(Provided data begins)
(** X11: on a database that starts empty, the stored user ids are always
    1, 2, ..., n in this order, n the number of records, whatever was
    clicked and whether or not writes failed in between: ids leave no gap
    and none is skipped after a failed registration. *)
Theorem stored_ids_count_from_one
        (zkfp2 : ZKFP2) (e : Env) (script : list (Env * Action)) :
  user_ids (fingerprints (run zkfp2 script (initial e [])))
  = ids_up_to (List.length (fingerprints (run zkfp2 script (initial e [])))).
Proof.
  apply (run_invariant zkfp2
           (fun s => user_ids (fingerprints s)
                     = ids_up_to (List.length (fingerprints s)))).
  - intros e' a s Hids.
    destruct (perform_table zkfp2 a (with_env e' s))
      as [Hsame|(regTemp & Hgrown & _)];
      cbn [fingerprints with_env] in *.
    + now rewrite Hsame.
    + rewrite Hgrown. unfold user_ids in *.
      rewrite map_app, length_app. cbn [map List.length Store.user_id].
      rewrite Nat.add_1_r, ids_up_to_succ, Hids.
      now rewrite (next_after_ids_up_to (fingerprints s) Hids).
  - reflexivity.
Qed.

(** X12: the program never deletes or rewrites a record.  After any
    clicks the table is the table of start-up followed by the rows added
    since, and every added row decodes. *)
Theorem store_only_grows
        (zkfp2 : ZKFP2) (e : Env) (t : table) (script : list (Env * Action)) :
  exists added,
    fingerprints (run zkfp2 script (initial e t)) = t ++ added
    /\ forallb decodable added = true.
Proof.
  apply (run_invariant zkfp2
           (fun s => exists added,
                fingerprints s = t ++ added
                /\ forallb decodable added = true)).
  - intros e' a s (added & Hfp & Hdec).
    destruct (perform_table zkfp2 a (with_env e' s))
      as [Hsame|(regTemp & Hgrown & _)];
      cbn [fingerprints with_env] in *.
    + exists added. now rewrite Hsame.
    + eexists. rewrite Hgrown, Hfp, <- app_assoc. split; [reflexivity|].
      rewrite forallb_app, Hdec. cbn [forallb]. unfold decodable.
      cbn [fingerprint_template]. now rewrite encoded_text_decodes.
  - exists []. now rewrite app_nil_r.
Qed.




(** ** A failed insert and the next registration *)

(** The index and the table after a session of [start_register] whose
    merge succeeded, in terms of the state it started in. *)
Lemma start_register_merged_state
      (zkfp2 : ZKFP2) (s s1 : FingerprintScanner)
      (templates : list bytes) (regTemp : bytes) :
  register_rounds zkfp2 3 [] s = (Returned (Some templates), s1) ->
  fst (DBMerge zkfp2 templates) = Some regTemp ->
  regTemp <> [] ->
  zk_index (snd (start_register zkfp2 s))
  = zk_index s ++ [(next_after (select_max_user_id (fingerprints s)), regTemp)]
  /\ fingerprints (snd (start_register zkfp2 s))
     = snd (insert (db_writable s) (fails_at_commit s)
              (mkRow (next_after (select_max_user_id (fingerprints s)))
                 (SqlText (Base64.decode_utf8 (Base64.b64encode regTemp)))
                 (now s))
              (fingerprints s)).
Proof.
  intros Hrounds Hmerge Hne.
  destruct regTemp as [|x b]; [contradiction|].
  destruct (register_rounds_spec _ _ _ _ _ _ Hrounds)
    as ((Hfp1 & Hix1 & Hw1 & Hnow1 & Hat1) & _).
  pose proof (start_register_merged zkfp2 s s1 templates x b Hrounds Hmerge)
    as Hrun.
  cbv zeta in Hrun. rewrite Hfp1, Hix1, Hw1, Hnow1, Hat1 in Hrun.
  rewrite Hrun.
  destruct (fst (insert (db_writable s) _ _ (fingerprints s)));
    cbn [snd zk_index fingerprints log with_index with_fingerprints]; auto.
Qed.
(** * Verification of the lock-free 256-byte FIFO (util/no_os_lf256fifo.c)

    The C functions of [no_os_lf256fifo.c] are embedded as pure functions
    over an explicit queue record.  Indices are [uint8_t] in the source;
    here they are integers in [0, 256) and every conversion back to
    [uint8_t] is written out with [to_uint8].  The backing storage is a
    list of 256 bytes addressed with stdpp's list lookup and insert. *)

From Stdlib Require Import ZArith Lia.
From stdpp Require Import base numbers list.

Local Open Scope Z_scope.

(** ** C integer conversions *)

(** Storing an [int] value into a [uint8_t] object reduces it modulo 2^8. *)
Definition to_uint8 (z : Z) : Z := z mod 2 ^ 8.

(** Values of [errno.h] used by the source. *)
Definition EINVAL : Z := 22.
Definition ENOMEM : Z := 12.

(** ** Allocator

    [calloc] either hands out a zero-filled block or returns [NULL].  The
    outcome of each upcoming request is read from [oracle] ([true]: the
    request is served); [live] records the sizes of blocks handed out and
    not yet freed. *)
Record heap : Type := Heap {
  oracle : list bool;
  live : list nat;
}.

Definition calloc (h : heap) (nmemb size : nat) : option (list Z) * heap :=
  match oracle h with
  | true :: o =>
      (Some (replicate (nmemb * size) 0),
       {| oracle := o; live := (nmemb * size)%nat :: live h |})
  | false :: o => (None, {| oracle := o; live := live h |})
  | [] => (None, h)
  end.

Fixpoint remove_first (sz : nat) (l : list nat) : list nat :=
  match l with
  | [] => []
  | x :: l' => if Nat.eqb x sz then l' else x :: remove_first sz l'
  end.

Definition free (h : heap) (sz : nat) : heap :=
  {| oracle := oracle h; live := remove_first sz (live h) |}.

Definition calloc_fails (h : heap) (nmemb size : nat) : bool :=
  match calloc h nmemb size with
  | (None, _) => true
  | (Some _, _) => false
  end.

(** ** The queue *)

(** [struct lf256fifo]: [data] is the buffer the pointer field refers to,
    [ffilled] the first filled slot (consumer index, "head"), [fempty] the
    first empty slot (producer index, "tail").  Stored bytes are kept as
    the integers the caller passed; no result below depends on their
    range. *)
Record lf256fifo : Type := Fifo {
  data : list Z;
  ffilled : Z;
  fempty : Z;
}.

(** Representation invariant given by the C types: a 256-byte buffer and
    two [uint8_t] indices. *)
Definition wf (q : lf256fifo) : Prop :=
  length (data q) = 256%nat ∧ 0 ≤ ffilled q < 256 ∧ 0 ≤ fempty q < 256.

(** [fifo->data[i]] for a [uint8_t] index [i]. *)
Definition load (d : list Z) (i : Z) : Z := default 0 (d !! Z.to_nat i).

(** [fifo->data[i] = c]. *)
Definition store (d : list Z) (i : Z) (c : Z) : list Z := <[Z.to_nat i := c]> d.

Section Init.
(** [sizeof(struct lf256fifo)] depends on the target ABI. *)
Variable sizeof_lf256fifo : nat.

(** [lf256fifo_init(struct lf256fifo **fifo)].  The argument is [None]
    for a [NULL] pointer and [Some old] for a pointer to a location that
    currently holds [old].  The result is the return value, the content
    of that location afterwards, and the heap afterwards. *)
Definition lf256fifo_init (fifo : option (option lf256fifo)) (h : heap)
  : Z * option (option lf256fifo) * heap :=
  match fifo with
  | None => (- EINVAL, None, h)
  | Some old =>
      match calloc h 1 sizeof_lf256fifo with
      | (None, h1) => (- ENOMEM, Some old, h1)
      | (Some _, h1) =>
          (* the zero-filled control block has ffilled = fempty = 0 *)
          match calloc h1 1 256 with
          | (None, h2) => (- ENOMEM, Some old, free h2 (1 * sizeof_lf256fifo))
          | (Some buf, h2) =>
              (0, Some (Some {| data := buf; ffilled := 0; fempty := 0 |}), h2)
          end
      end
  end.
End Init.
Lemma search_quote (i : nat) (s : string) :
  match search_from false (pattern quoteRegex) i s with
  | None => without_quotes s = s
  | Some mr =>
      exists pre q post,
        s = pre ++ String q post /\ without_quotes pre = pre /\ is_quote q = true
        /\ m_start mr = (i + String.length pre)%nat /\ m_end mr = S (m_start mr)
  end.
Proof.
  revert i; induction s as [|c s IH]; intros i.
  - reflexivity.
  - cbn [search_from]. rewrite match_at_quote.
    destruct (is_quote c) eqn:E.
    + exists EmptyString, c, s. simpl. repeat split; auto.
    + specialize (IH (S i)).
      destruct (search_from false (pattern quoteRegex) (S i) s) as [mr|].
      * destruct IH as (pre & q & post & -> & Hpre & Hq & Hs & He).
        exists (String c pre), q, post. simpl. rewrite E, Hpre.
        repeat split; auto. lia.
      * simpl. rewrite E. now rewrite IH.
Qed.

Lemma replace_quotes (fuel i : nat) (s : string) :
  (String.length s < fuel)%nat ->
  fst (replace_from quoteRegex (fun (_ : unit) _ => (EmptyString, tt)) fuel i s tt)
  = without_quotes s.
Proof.
  revert i s; induction fuel as [|fuel IH]; intros i s Hlen; [lia|].
  cbn [replace_from]. pose proof (search_quote i s) as Hs.
  change (ignoreCase quoteRegex) with false.
  destruct (search_from false (pattern quoteRegex) i s) as [mr|].
  - destruct Hs as (pre & q & post & -> & Hpre & Hq & Hstart & Hend).
    rewrite Hend, Hstart.
    replace (S (i + String.length pre) =? i + String.length pre)%nat with false
      by (symmetry; apply Nat.eqb_neq; lia).
    replace (i + String.length pre - i)%nat with (String.length pre) by lia.
    replace (S (i + String.length pre) - i)%nat with (S (String.length pre)) by lia.
    rewrite str_take_append.
    replace (drop (S (String.length pre)) (pre ++ String q post)) with post.
    2:{ change (S (String.length pre)) with (1 + String.length pre)%nat.
        clear. induction pre; simpl; auto. }
    specialize (IH (S (i + String.length pre)) post).
    destruct (replace_from _ _ fuel _ post tt) as [out st2]. simpl in *.
    rewrite IH.
    + now rewrite without_quotes_append_clean; simpl; [rewrite Hq|].
    + rewrite str_length_append in Hlen. simpl in Hlen. lia.
  - simpl. now rewrite Hs.
Qed.

Lemma replace_all_quotes (s : string) :
  replace_all quoteRegex EmptyString s = without_quotes s.
Proof. unfold replace_all, replace_all_st. apply replace_quotes. lia. Qed.
(** The packet read from the wire still writes its cipher text after it
    has been decrypted. *)
Lemma write_after_read_and_decrypt_witness :
  packet_symmetrically_encrypted.write Sample.received = Some "hello"%string
  /\ packet_symmetrically_encrypted.write
       {| packet_symmetrically_encrypted.encrypted := Some "hello"%string;
          packet_symmetrically_encrypted.packets := Some ["hello"%string] |}
     = Some "hello"%string.
Proof.
  exact (write_after_read_and_decrypt (list bytes)
           Sample.chunks_read Sample.plain_decrypt "hello" 0%Z "key"
           {| packet_symmetrically_encrypted.encrypted := None;
              packet_symmetrically_encrypted.packets := Some [] |}
           {| packet_symmetrically_encrypted.encrypted := Some "hello"%string;
              packet_symmetrically_encrypted.packets := Some ["hello"%string] |}
           eq_refl).
Defined.

(** With the passphrase of the primary key the user id at location 1 is
    as before, and so is the last subkey, which is not reached. *)
Lemma decrypt_touches_only_secret_packets_witness :
  cell (Key.decrypt rfc4880_packet "first"
          (Sample.heap_of Sample.mixed_passphrases)
          (Sample.key_of Sample.mixed_passphrases)).1 1
  = Sample.userid.
Proof.
  apply (proj2 (decrypt_touches_only_secret_packets rfc4880_packet "first"
                  (Sample.heap_of Sample.mixed_passphrases)
                  (Sample.key_of Sample.mixed_passphrases)) 1).
  intros [_ [Hs|Hs]]; discriminate.
Defined.

(** Only the id of the last subkey is listed: the primary key, whose
    passphrase is the same, stays locked. *)
Lemma decryptKeyPacket_touches_only_listed_witness :
  Sample.kp_decrypted
    (cell (Key.decryptKeyPacket rfc4880_packet
             ["1122334455667788"%string] "first"
             (Sample.heap_of Sample.mixed_passphrases)
             (Sample.key_of Sample.mixed_passphrases)).1 0) = false.
Proof.
  rewrite (proj2 (decryptKeyPacket_touches_only_listed rfc4880_packet
                    ["1122334455667788"%string] "first"
                    (Sample.heap_of Sample.mixed_passphrases)
                    (Sample.key_of Sample.mixed_passphrases)) 0).
  - reflexivity.
  - intros (_ & _ & [Hid|[]]). discriminate.
Defined.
(Provided data ends)
▶ Work item
What you give back should be exactly the lines of the entries above from the one containing "Sample.kp_decrypted" to the end, and nothing more.

▶ Answer to this task
  Sample.kp_decrypted
    (cell (Key.decryptKeyPacket rfc4880_packet
             ["1122334455667788"%string] "first"
             (Sample.heap_of Sample.mixed_passphrases)
             (Sample.key_of Sample.mixed_passphrases)).1 0) = false.
Proof.
  rewrite (proj2 (decryptKeyPacket_touches_only_listed rfc4880_packet
                    ["1122334455667788"%string] "first"
                    (Sample.heap_of Sample.mixed_passphrases)
                    (Sample.key_of Sample.mixed_passphrases)) 0).
  - reflexivity.
  - intros (_ & _ & [Hid|[]]). discriminate.
Defined.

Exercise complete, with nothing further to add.